== Supplied material

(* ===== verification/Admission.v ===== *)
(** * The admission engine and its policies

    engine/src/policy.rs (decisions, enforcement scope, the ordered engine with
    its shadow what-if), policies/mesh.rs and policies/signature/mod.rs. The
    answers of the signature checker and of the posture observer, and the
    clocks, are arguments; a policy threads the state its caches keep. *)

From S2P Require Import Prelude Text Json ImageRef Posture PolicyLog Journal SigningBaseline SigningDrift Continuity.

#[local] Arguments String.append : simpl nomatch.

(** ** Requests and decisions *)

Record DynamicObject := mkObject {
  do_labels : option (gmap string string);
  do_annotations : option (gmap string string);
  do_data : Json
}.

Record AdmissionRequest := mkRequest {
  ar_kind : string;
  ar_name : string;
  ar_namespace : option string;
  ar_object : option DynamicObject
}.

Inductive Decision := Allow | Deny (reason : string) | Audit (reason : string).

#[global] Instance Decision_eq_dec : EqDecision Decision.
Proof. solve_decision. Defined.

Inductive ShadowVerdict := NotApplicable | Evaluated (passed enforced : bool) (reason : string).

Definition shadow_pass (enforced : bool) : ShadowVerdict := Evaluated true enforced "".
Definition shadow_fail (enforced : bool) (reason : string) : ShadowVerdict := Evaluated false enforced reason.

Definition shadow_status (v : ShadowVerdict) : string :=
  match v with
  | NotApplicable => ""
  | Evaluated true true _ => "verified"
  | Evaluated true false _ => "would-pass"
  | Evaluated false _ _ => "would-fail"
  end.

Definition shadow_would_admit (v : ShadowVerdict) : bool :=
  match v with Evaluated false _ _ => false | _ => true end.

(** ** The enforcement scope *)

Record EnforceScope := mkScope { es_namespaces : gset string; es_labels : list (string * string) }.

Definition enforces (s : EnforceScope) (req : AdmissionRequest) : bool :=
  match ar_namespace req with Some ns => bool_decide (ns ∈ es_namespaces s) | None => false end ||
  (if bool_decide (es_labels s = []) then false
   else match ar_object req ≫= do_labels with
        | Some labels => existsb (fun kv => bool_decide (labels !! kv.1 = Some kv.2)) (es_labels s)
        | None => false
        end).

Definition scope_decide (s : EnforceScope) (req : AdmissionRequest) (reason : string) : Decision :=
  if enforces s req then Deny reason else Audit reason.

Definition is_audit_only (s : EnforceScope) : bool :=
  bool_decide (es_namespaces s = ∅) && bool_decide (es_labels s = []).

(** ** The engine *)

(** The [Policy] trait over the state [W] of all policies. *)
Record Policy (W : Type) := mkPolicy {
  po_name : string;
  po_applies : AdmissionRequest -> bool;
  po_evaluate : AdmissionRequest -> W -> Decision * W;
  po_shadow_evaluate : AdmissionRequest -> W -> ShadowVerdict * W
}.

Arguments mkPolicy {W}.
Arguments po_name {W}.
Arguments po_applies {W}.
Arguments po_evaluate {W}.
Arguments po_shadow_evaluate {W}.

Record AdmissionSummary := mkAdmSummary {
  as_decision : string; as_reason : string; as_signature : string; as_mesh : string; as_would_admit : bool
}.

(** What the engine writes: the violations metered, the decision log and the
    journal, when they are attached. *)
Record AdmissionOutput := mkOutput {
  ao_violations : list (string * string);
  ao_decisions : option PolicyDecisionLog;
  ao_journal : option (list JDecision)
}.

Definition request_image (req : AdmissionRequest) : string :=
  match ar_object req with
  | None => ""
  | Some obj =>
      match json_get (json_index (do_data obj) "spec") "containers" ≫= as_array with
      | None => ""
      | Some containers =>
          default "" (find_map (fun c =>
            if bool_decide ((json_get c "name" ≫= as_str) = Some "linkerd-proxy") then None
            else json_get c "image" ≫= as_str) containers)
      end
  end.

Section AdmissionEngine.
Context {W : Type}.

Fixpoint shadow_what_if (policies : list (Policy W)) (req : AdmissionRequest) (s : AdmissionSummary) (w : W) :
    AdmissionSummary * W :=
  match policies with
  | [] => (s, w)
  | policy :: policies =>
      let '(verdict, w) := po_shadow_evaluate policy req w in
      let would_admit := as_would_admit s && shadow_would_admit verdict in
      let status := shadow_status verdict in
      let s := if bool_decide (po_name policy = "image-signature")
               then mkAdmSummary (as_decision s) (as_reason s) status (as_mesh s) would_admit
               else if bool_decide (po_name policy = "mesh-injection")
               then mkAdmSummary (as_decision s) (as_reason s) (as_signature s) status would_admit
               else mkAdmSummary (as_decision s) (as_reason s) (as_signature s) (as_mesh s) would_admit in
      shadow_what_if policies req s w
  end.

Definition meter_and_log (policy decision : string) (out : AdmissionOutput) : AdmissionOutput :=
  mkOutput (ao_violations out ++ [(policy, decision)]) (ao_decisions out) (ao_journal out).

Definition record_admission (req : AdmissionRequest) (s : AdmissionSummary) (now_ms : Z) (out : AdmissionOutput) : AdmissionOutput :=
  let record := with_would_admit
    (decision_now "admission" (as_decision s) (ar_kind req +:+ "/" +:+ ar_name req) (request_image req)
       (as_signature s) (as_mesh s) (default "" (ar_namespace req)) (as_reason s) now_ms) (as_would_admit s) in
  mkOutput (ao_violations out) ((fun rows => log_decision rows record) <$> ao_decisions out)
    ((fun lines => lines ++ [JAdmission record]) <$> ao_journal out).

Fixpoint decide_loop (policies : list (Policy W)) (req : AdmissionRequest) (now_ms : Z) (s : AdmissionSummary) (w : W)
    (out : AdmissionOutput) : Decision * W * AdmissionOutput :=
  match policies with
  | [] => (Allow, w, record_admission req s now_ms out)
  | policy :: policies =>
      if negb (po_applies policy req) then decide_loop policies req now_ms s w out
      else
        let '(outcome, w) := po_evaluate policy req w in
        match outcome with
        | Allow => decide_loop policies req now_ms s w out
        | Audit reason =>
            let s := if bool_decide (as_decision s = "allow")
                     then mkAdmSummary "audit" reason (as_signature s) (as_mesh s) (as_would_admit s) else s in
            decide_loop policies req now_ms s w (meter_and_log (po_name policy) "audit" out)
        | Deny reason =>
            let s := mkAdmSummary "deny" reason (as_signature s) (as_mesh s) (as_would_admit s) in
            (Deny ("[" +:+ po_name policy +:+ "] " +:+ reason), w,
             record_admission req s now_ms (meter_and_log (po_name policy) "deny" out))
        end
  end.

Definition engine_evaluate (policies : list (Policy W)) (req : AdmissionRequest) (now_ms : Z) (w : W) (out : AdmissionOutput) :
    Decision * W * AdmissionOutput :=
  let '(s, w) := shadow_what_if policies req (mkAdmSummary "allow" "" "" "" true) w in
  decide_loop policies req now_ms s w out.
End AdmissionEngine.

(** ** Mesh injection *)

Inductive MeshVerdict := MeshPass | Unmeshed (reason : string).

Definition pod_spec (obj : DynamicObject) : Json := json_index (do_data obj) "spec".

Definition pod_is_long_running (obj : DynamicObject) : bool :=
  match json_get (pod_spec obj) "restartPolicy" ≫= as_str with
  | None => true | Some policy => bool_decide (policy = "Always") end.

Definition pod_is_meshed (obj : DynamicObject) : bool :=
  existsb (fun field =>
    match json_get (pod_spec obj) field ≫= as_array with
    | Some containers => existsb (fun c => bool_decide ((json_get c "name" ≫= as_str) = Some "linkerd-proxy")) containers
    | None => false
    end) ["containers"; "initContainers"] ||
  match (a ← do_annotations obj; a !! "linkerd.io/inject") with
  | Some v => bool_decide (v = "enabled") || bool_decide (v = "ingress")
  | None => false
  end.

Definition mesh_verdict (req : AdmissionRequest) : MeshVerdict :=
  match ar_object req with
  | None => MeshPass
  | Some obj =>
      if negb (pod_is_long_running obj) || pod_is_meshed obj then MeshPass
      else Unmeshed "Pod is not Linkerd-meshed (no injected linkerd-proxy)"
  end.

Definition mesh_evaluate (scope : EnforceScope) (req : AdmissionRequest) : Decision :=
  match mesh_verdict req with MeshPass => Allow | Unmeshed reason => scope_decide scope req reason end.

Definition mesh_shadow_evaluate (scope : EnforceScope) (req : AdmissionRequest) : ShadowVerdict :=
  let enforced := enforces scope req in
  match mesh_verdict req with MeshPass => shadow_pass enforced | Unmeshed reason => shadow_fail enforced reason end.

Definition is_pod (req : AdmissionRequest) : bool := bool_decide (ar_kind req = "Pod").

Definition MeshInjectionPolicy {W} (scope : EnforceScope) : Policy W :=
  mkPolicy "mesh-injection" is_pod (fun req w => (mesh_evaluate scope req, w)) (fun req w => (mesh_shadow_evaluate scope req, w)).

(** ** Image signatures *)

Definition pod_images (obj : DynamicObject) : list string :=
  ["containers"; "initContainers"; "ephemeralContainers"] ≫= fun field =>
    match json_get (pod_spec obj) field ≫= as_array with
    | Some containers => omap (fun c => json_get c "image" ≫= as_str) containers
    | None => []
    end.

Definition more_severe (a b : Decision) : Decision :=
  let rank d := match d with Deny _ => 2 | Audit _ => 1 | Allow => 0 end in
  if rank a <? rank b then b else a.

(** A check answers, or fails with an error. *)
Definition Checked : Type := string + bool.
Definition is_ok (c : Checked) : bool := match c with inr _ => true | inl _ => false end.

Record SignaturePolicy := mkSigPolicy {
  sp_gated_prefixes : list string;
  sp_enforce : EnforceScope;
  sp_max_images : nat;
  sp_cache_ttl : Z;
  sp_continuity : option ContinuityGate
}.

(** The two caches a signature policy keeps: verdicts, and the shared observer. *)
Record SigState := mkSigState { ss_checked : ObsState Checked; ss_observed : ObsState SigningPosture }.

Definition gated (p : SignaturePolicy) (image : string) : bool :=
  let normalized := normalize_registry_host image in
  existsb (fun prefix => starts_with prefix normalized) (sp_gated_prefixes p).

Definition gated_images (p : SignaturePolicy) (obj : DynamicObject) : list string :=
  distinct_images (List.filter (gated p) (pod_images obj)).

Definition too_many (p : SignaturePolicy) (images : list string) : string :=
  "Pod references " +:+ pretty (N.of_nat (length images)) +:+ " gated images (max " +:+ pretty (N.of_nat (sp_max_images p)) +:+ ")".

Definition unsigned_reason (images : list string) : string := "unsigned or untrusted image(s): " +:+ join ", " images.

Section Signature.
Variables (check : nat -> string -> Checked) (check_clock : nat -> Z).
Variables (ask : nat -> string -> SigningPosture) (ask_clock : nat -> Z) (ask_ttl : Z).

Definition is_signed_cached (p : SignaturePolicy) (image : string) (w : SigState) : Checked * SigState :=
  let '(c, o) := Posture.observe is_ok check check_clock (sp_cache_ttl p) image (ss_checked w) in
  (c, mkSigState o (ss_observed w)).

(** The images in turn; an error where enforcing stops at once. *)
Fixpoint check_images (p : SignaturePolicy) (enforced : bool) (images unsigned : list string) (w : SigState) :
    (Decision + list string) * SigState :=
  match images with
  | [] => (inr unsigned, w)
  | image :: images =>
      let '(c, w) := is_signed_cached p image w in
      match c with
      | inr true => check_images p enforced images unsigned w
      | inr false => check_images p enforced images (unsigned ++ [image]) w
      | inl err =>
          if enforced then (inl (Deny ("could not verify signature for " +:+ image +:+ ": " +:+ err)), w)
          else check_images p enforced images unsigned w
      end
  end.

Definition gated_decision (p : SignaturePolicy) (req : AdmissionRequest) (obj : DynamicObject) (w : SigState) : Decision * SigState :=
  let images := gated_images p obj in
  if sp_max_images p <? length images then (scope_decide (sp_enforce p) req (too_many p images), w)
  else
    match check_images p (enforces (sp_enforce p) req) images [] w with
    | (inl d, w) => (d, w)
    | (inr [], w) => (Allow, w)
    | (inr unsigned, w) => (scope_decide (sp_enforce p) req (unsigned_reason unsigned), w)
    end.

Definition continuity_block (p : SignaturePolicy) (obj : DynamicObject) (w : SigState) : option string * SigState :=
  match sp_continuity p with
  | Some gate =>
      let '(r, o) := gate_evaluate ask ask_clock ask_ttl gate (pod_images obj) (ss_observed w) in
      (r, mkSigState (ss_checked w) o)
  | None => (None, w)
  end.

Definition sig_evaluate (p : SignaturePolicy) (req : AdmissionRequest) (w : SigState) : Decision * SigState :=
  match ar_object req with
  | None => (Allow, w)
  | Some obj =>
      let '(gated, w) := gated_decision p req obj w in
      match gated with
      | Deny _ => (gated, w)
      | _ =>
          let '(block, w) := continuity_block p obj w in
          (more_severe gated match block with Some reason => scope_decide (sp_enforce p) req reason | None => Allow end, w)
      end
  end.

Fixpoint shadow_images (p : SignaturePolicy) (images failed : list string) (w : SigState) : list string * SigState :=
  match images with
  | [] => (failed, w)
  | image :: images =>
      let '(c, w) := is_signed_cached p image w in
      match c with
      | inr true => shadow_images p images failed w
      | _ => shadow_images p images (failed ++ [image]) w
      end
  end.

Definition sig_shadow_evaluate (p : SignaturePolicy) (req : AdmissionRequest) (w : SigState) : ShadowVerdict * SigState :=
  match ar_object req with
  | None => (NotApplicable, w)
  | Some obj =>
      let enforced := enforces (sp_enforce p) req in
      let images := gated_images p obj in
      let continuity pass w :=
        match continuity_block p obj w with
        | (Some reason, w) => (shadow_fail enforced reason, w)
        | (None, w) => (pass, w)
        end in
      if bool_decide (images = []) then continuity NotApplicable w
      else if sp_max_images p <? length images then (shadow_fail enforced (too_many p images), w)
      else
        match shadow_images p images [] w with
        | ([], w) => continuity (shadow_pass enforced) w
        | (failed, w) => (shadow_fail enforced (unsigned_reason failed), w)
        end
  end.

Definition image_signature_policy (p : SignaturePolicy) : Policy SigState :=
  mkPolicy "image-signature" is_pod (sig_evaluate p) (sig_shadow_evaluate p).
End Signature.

====

Exercise details
The lines above starting at the one that contains "End AdmissionEngine." and ending at the one that contains "Definition is_pod (req" must be transcribed exactly, and no other lines may appear.

Result of the task
End AdmissionEngine.

(** ** Mesh injection *)

Inductive MeshVerdict := MeshPass | Unmeshed (reason : string).

Definition pod_spec (obj : DynamicObject) : Json := json_index (do_data obj) "spec".

Definition pod_is_long_running (obj : DynamicObject) : bool :=
  match json_get (pod_spec obj) "restartPolicy" ≫= as_str with
  | None => true | Some policy => bool_decide (policy = "Always") end.

Definition pod_is_meshed (obj : DynamicObject) : bool :=
  existsb (fun field =>
    match json_get (pod_spec obj) field ≫= as_array with
    | Some containers => existsb (fun c => bool_decide ((json_get c "name" ≫= as_str) = Some "linkerd-proxy")) containers
    | None => false
    end) ["containers"; "initContainers"] ||
  match (a ← do_annotations obj; a !! "linkerd.io/inject") with
  | Some v => bool_decide (v = "enabled") || bool_decide (v = "ingress")
  | None => false
  end.

Definition mesh_verdict (req : AdmissionRequest) : MeshVerdict :=
  match ar_object req with
  | None => MeshPass
  | Some obj =>
      if negb (pod_is_long_running obj) || pod_is_meshed obj then MeshPass
      else Unmeshed "Pod is not Linkerd-meshed (no injected linkerd-proxy)"
  end.

Definition mesh_evaluate (scope : EnforceScope) (req : AdmissionRequest) : Decision :=
  match mesh_verdict req with MeshPass => Allow | Unmeshed reason => scope_decide scope req reason end.

Definition mesh_shadow_evaluate (scope : EnforceScope) (req : AdmissionRequest) : ShadowVerdict :=
  let enforced := enforces scope req in
  match mesh_verdict req with MeshPass => shadow_pass enforced | Unmeshed reason => shadow_fail enforced reason end.

Definition is_pod (req : AdmissionRequest) : bool := bool_decide (ar_kind req = "Pod").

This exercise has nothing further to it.